INSTRUCTIONS TO FOLLOW: The response must contain every line from the records below that has "getTime".

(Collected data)
(** * Hosting-capacity simulation core of [scroll-story-app/src/App.tsx]

    The development embeds the numeric helpers of [App.tsx]:
    [buildReverseFlowSeries], [calculateMonthlyStats],
    [calculateAnnualCurtailmentPct] and the one-pass annual loop of
    [generatePlot] (case 6), and states the properties of the specification
    over them.  It then covers the numeric parts of the plot builders:
    [filterDataByDate], the worst-hour annotation of [generatePlot], the
    series of [generateMultiDayPlot] and the percentages of the annual
    comparison.

    Modelling conventions.
    - A [Date] is its time value [getTime()], a [Z] number of milliseconds;
      the series hold valid dates only.
    - The aggregator is embedded twice.  Module [F64] is the program as it
      runs: every [number] is an IEEE 754 binary64 value with its rounding,
      infinities and [NaN].  Statements on sums taken in different orders
      and on quotients are made there, since rounding decides them.  The
      definitions outside [F64] read the same code over exact rationals
      [Q]; they carry the statements on signs, order and alignment, which
      the monotone, sign-preserving rounding of binary64 keeps, and the
      statements that are explicitly about exact arithmetic.  Where the
      exact division leaves the finite numbers its result is a [number]
      with the three non-finite values.
    - In [buildReverseFlowSeries] the crossing time is computed exactly and
      then truncated; the program truncates the rounded binary64 value,
      which can be one millisecond lower.  Apart from the midpoint case,
      where the computation is exact in binary64, no statement below
      depends on the value of a crossing time.
    - [Date.prototype.getMonth] depends on the time zone of the host; it is a
      parameter [getMonth] of the development, and [getUTCMonth] is the
      instance of a host running in UTC. *)

From Stdlib Require Import ZArith QArith Qminmax List Bool Lia Lqa.
From Stdlib Require Import Floats Permutation.
Import ListNotations.

Open Scope Z_scope.

(** ** Data model *)

Module LoadData.
Record t : Type := mk { timestamp : Z; net_load_mw : Q }.
End LoadData.

Module SolarData.
Record t : Type := mk { timestamp : Z; ac_kw_per_kwdc : Q }.
End SolarData.

Record MonthlyData : Type := mkMonthlyData {
  month : Z;
  productionMWh : Q;
  curtailmentMWh : Q
}.

(** ** JavaScript numbers *)

(** Result of a division: a finite value, or one of the non-finite ones. *)
Inductive number : Type :=
| Finite (q : Q)
| Infinity
| NegInfinity
| NaN.

Definition Qltb (a b : Q) : bool := negb (Qle_bool b a).

(** [a / b] on finite operands. *)
Definition jsdiv (a b : Q) : number :=
  if Qeq_bool b 0 then
    if Qltb 0 a then Infinity
    else if Qltb a 0 then NegInfinity
    else NaN
  else Finite (a / b)%Q.

(** [new Date(v).getTime()] for a finite [v]: the fraction is dropped,
    towards zero. *)
Definition timeClip (v : Q) : Z := Z.quot (Qnum v) (Z.pos (Qden v)).

(** ** Calendar month of a host running in UTC *)

Definition msPerDay : Z := 86400000.

Definition getUTCMonth (t : Z) : Z :=
  let days := t / msPerDay in
  let z := days + 719468 in
  let era := z / 146097 in
  let doe := z - era * 146097 in
  let yoe := (doe - doe / 1460 + doe / 36524 - doe / 146096) / 365 in
  let doy := doe - (365 * yoe + yoe / 4 - yoe / 100) in
  let mp := (5 * doy + 2) / 153 in
  (mp + 2) mod 12.

(** ** Zero-crossing interpolator: [buildReverseFlowSeries] *)

(** [v <= 0] and [v > 0] where [v] may be [undefined] ([None]): a comparison
    with [undefined] is false. *)
Definition le0 (v : option Q) : bool :=
  match v with Some q => Qle_bool q 0 | None => false end.

(** [y <= 0 ? y : null]; [None] is [null] in the output. *)
Definition keepReverse (v : option Q) : option Q :=
  if le0 v then v else None.

Definition Series : Type := (list (option Z) * list (option Q))%type.

(** [a[i]]: [undefined] ([None]) outside the array. *)
Definition get {A : Type} (a : list A) (i : Z) : option A :=
  if i <? 0 then None else nth_error a (Z.to_nat i).

(** One iteration of the [for] loop, at index [i].  [None] is the
    [TypeError] of [getTime] on [undefined]. *)
Definition reverseFlowStep (x : list Z) (y : list Q) (out : Series) (i : Z)
  : option Series :=
  let '(xOut, yOut) := out in
  let x0 := get x i in
  let x1 := get x (i + 1) in
  let y0 := get y i in
  let y1 := get y (i + 1) in
  (* always keep original point *)
  let xOut := xOut ++ [x0] in
  let yOut := yOut ++ [keepReverse y0] in
  match y0, y1 with
  | Some b0, Some b1 =>
      (* sign change across zero? *)
      let crossesZero :=
        (Qle_bool b0 0 && Qltb 0 b1) || (Qltb 0 b0 && Qle_bool b1 0) in
      if crossesZero && negb (Qeq_bool b1 b0) then
        match x0, x1 with
        | Some t0, Some t1 =>
            let frac := (- b0 / (b1 - b0))%Q in
            let tCross :=
              timeClip (inject_Z t0 + (inject_Z t1 - inject_Z t0) * frac)%Q in
            Some (xOut ++ [Some tCross], yOut ++ [Some 0%Q])
        | _, _ => None
        end
      else Some (xOut, yOut)
  | _, _ =>
      (* a comparison with [undefined] is false: no crossing *)
      Some (xOut, yOut)
  end.

Fixpoint reverseFlowLoop (x : list Z) (y : list Q) (idx : list Z)
  (out : Series) : option Series :=
  match idx with
  | [] => Some out
  | i :: rest =>
      match reverseFlowStep x y out i with
      | Some out' => reverseFlowLoop x y rest out'
      | None => None
      end
  end.

(** The indices [0 <= i < n] in increasing order; none when [n <= 0]. *)
Definition upto (n : Z) : list Z := map Z.of_nat (seq 0 (Z.to_nat n)).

SOLUTION TO THE PROBLEM:
    - A [Date] is its time value [getTime()], a [Z] number of milliseconds;
(** [new Date(v).getTime()] for a finite [v]: the fraction is dropped,
    [TypeError] of [getTime] on [undefined]. *)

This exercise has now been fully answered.